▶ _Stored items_

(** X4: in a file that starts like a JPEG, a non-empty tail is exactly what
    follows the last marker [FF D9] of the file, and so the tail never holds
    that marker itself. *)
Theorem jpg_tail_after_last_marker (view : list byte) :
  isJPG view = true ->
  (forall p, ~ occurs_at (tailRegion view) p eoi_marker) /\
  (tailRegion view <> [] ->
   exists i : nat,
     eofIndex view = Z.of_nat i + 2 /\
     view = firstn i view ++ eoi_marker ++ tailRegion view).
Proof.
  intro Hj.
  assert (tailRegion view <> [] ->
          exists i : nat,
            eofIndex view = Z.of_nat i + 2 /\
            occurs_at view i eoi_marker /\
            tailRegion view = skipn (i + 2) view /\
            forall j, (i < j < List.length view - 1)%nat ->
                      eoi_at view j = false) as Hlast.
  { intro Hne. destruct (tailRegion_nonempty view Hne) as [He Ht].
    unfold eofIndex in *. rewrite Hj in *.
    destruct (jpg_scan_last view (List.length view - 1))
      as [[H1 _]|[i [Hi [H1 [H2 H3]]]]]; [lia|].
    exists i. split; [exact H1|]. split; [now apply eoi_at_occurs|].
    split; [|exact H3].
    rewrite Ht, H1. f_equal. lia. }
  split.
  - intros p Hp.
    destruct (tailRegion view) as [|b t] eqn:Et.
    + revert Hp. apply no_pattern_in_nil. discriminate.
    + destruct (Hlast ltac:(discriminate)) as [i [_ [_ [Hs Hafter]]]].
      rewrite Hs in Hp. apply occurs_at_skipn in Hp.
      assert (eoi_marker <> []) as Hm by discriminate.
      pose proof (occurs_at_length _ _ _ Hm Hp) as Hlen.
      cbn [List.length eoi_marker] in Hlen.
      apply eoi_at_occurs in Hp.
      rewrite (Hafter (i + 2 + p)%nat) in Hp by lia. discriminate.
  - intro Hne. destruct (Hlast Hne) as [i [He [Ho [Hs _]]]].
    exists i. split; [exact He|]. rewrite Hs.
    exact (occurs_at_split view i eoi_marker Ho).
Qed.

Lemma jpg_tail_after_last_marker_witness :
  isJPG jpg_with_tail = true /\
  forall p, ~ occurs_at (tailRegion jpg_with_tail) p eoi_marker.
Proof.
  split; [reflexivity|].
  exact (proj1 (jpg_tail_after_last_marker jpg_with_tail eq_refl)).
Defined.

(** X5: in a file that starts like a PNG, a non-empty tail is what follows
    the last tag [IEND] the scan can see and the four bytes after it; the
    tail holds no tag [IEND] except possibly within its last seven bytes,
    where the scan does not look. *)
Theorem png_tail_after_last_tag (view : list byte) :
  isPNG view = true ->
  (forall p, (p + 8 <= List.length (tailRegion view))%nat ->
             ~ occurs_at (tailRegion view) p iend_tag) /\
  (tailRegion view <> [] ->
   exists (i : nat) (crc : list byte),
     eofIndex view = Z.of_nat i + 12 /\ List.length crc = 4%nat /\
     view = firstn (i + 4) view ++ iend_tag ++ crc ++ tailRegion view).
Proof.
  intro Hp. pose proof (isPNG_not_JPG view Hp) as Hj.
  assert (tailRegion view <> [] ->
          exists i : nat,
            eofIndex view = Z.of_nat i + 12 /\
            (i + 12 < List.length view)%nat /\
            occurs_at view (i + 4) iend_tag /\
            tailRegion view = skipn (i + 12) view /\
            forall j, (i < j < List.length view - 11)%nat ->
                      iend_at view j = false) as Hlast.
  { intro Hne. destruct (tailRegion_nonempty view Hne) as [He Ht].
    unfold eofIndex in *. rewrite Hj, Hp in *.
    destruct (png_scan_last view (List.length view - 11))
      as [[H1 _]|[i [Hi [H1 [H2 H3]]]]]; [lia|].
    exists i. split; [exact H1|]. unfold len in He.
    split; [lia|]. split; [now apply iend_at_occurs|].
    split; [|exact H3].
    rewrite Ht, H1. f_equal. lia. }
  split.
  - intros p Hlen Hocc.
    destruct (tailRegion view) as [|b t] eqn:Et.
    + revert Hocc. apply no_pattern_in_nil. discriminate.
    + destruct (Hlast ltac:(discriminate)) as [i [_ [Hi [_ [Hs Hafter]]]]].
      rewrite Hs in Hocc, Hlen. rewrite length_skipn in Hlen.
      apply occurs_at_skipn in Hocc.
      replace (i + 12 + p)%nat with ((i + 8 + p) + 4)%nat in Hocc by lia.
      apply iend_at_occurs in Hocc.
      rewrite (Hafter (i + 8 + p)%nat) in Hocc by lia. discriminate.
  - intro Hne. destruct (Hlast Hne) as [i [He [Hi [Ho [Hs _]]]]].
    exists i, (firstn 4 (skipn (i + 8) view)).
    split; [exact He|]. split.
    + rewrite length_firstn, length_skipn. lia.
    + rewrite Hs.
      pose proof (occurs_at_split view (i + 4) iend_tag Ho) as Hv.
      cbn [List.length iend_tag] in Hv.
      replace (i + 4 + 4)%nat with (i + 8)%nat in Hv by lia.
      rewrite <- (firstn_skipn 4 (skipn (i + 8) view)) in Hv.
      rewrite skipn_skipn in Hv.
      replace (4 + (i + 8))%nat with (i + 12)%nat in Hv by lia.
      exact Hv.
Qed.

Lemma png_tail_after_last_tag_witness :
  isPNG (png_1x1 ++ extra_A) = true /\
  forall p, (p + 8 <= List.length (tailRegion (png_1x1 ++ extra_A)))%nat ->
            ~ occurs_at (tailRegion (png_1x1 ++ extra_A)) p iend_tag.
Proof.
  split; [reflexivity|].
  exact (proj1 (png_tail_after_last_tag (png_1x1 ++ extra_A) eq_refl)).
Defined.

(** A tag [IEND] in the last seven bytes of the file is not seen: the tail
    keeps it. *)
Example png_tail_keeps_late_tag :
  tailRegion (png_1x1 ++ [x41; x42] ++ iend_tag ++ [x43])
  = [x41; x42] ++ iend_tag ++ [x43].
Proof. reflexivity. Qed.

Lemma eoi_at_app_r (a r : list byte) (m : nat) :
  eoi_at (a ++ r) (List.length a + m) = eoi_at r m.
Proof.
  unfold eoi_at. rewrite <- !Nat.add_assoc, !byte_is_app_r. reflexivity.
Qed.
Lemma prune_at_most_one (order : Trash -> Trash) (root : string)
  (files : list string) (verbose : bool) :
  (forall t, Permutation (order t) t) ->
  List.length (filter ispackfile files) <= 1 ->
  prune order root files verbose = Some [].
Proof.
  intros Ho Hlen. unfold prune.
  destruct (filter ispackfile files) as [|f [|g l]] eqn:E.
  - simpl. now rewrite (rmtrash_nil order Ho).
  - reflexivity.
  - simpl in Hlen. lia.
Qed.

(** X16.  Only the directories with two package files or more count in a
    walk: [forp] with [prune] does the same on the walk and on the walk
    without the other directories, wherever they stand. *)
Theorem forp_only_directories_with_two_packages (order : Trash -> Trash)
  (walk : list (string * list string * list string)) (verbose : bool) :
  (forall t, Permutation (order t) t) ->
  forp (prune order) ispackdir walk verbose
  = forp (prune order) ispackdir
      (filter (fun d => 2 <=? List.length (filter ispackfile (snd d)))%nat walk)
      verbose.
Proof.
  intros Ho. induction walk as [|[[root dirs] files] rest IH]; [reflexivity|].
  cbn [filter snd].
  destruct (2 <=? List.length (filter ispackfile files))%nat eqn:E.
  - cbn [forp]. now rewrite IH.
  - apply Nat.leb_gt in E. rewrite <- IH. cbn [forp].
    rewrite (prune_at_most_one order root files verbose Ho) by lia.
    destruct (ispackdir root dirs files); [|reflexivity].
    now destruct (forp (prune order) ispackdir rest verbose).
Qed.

▶ _TASK GOAL_
Reproduce every line from the entries that holds the word "rest".

▶ _RESPONSE FOR THIS EXERCISE_
  intros Ho. induction walk as [|[[root dirs] files] rest IH]; [reflexivity|].
    now destruct (forp (prune order) ispackdir rest verbose).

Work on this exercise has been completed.